#### [What is expected]
Copy the records below in full, changing no character.

#### [The records]
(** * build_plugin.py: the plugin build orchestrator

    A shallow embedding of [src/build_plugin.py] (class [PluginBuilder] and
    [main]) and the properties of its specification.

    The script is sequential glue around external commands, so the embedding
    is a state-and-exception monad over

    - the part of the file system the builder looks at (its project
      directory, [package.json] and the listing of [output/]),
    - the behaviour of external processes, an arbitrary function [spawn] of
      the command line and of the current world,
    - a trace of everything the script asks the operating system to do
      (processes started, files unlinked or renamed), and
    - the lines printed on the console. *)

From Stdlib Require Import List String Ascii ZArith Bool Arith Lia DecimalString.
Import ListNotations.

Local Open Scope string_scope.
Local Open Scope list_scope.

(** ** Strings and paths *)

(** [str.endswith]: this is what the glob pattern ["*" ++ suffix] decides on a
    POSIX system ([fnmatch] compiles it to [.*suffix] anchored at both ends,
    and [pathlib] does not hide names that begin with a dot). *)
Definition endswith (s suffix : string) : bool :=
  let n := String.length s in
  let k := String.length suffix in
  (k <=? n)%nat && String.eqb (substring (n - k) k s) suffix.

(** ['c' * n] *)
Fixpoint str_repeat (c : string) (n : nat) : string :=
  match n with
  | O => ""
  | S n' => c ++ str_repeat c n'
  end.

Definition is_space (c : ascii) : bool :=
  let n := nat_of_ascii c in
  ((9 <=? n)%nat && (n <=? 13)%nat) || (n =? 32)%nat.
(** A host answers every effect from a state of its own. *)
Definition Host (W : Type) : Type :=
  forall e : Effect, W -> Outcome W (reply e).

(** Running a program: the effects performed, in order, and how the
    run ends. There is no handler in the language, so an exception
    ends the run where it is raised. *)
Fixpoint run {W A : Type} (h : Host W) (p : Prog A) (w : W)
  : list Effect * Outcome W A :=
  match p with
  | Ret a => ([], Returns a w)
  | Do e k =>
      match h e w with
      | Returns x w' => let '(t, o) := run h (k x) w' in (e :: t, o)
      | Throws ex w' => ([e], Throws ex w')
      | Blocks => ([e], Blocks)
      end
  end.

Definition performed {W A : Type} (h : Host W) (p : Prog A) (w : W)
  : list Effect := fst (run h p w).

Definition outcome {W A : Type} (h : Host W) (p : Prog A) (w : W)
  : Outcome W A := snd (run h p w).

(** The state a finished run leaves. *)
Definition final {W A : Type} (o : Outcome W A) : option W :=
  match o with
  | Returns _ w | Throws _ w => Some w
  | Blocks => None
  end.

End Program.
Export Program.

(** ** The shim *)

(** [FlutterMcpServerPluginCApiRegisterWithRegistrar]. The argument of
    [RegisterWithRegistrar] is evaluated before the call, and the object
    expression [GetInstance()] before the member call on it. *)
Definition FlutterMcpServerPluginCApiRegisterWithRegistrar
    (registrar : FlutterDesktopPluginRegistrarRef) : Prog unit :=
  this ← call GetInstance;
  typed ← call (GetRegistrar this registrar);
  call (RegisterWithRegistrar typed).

#### [Solved problem]
(** * build_plugin.py: the plugin build orchestrator

    A shallow embedding of [src/build_plugin.py] (class [PluginBuilder] and
    [main]) and the properties of its specification.

    The script is sequential glue around external commands, so the embedding
    is a state-and-exception monad over

    - the part of the file system the builder looks at (its project
      directory, [package.json] and the listing of [output/]),
    - the behaviour of external processes, an arbitrary function [spawn] of
      the command line and of the current world,
    - a trace of everything the script asks the operating system to do
      (processes started, files unlinked or renamed), and
    - the lines printed on the console. *)

From Stdlib Require Import List String Ascii ZArith Bool Arith Lia DecimalString.
Import ListNotations.

Local Open Scope string_scope.
Local Open Scope list_scope.

(** ** Strings and paths *)

(** [str.endswith]: this is what the glob pattern ["*" ++ suffix] decides on a
    POSIX system ([fnmatch] compiles it to [.*suffix] anchored at both ends,
    and [pathlib] does not hide names that begin with a dot). *)
Definition endswith (s suffix : string) : bool :=
  let n := String.length s in
  let k := String.length suffix in
  (k <=? n)%nat && String.eqb (substring (n - k) k s) suffix.

(** ['c' * n] *)
Fixpoint str_repeat (c : string) (n : nat) : string :=
  match n with
  | O => ""
  | S n' => c ++ str_repeat c n'
  end.

Definition is_space (c : ascii) : bool :=
  let n := nat_of_ascii c in
  ((9 <=? n)%nat && (n <=? 13)%nat) || (n =? 32)%nat.
(** A host answers every effect from a state of its own. *)
Definition Host (W : Type) : Type :=
  forall e : Effect, W -> Outcome W (reply e).

(** Running a program: the effects performed, in order, and how the
    run ends. There is no handler in the language, so an exception
    ends the run where it is raised. *)
Fixpoint run {W A : Type} (h : Host W) (p : Prog A) (w : W)
  : list Effect * Outcome W A :=
  match p with
  | Ret a => ([], Returns a w)
  | Do e k =>
      match h e w with
      | Returns x w' => let '(t, o) := run h (k x) w' in (e :: t, o)
      | Throws ex w' => ([e], Throws ex w')
      | Blocks => ([e], Blocks)
      end
  end.

Definition performed {W A : Type} (h : Host W) (p : Prog A) (w : W)
  : list Effect := fst (run h p w).

Definition outcome {W A : Type} (h : Host W) (p : Prog A) (w : W)
  : Outcome W A := snd (run h p w).

(** The state a finished run leaves. *)
Definition final {W A : Type} (o : Outcome W A) : option W :=
  match o with
  | Returns _ w | Throws _ w => Some w
  | Blocks => None
  end.

End Program.
Export Program.

(** ** The shim *)

(** [FlutterMcpServerPluginCApiRegisterWithRegistrar]. The argument of
    [RegisterWithRegistrar] is evaluated before the call, and the object
    expression [GetInstance()] before the member call on it. *)
Definition FlutterMcpServerPluginCApiRegisterWithRegistrar
    (registrar : FlutterDesktopPluginRegistrarRef) : Prog unit :=
  this ← call GetInstance;
  typed ← call (GetRegistrar this registrar);
  call (RegisterWithRegistrar typed).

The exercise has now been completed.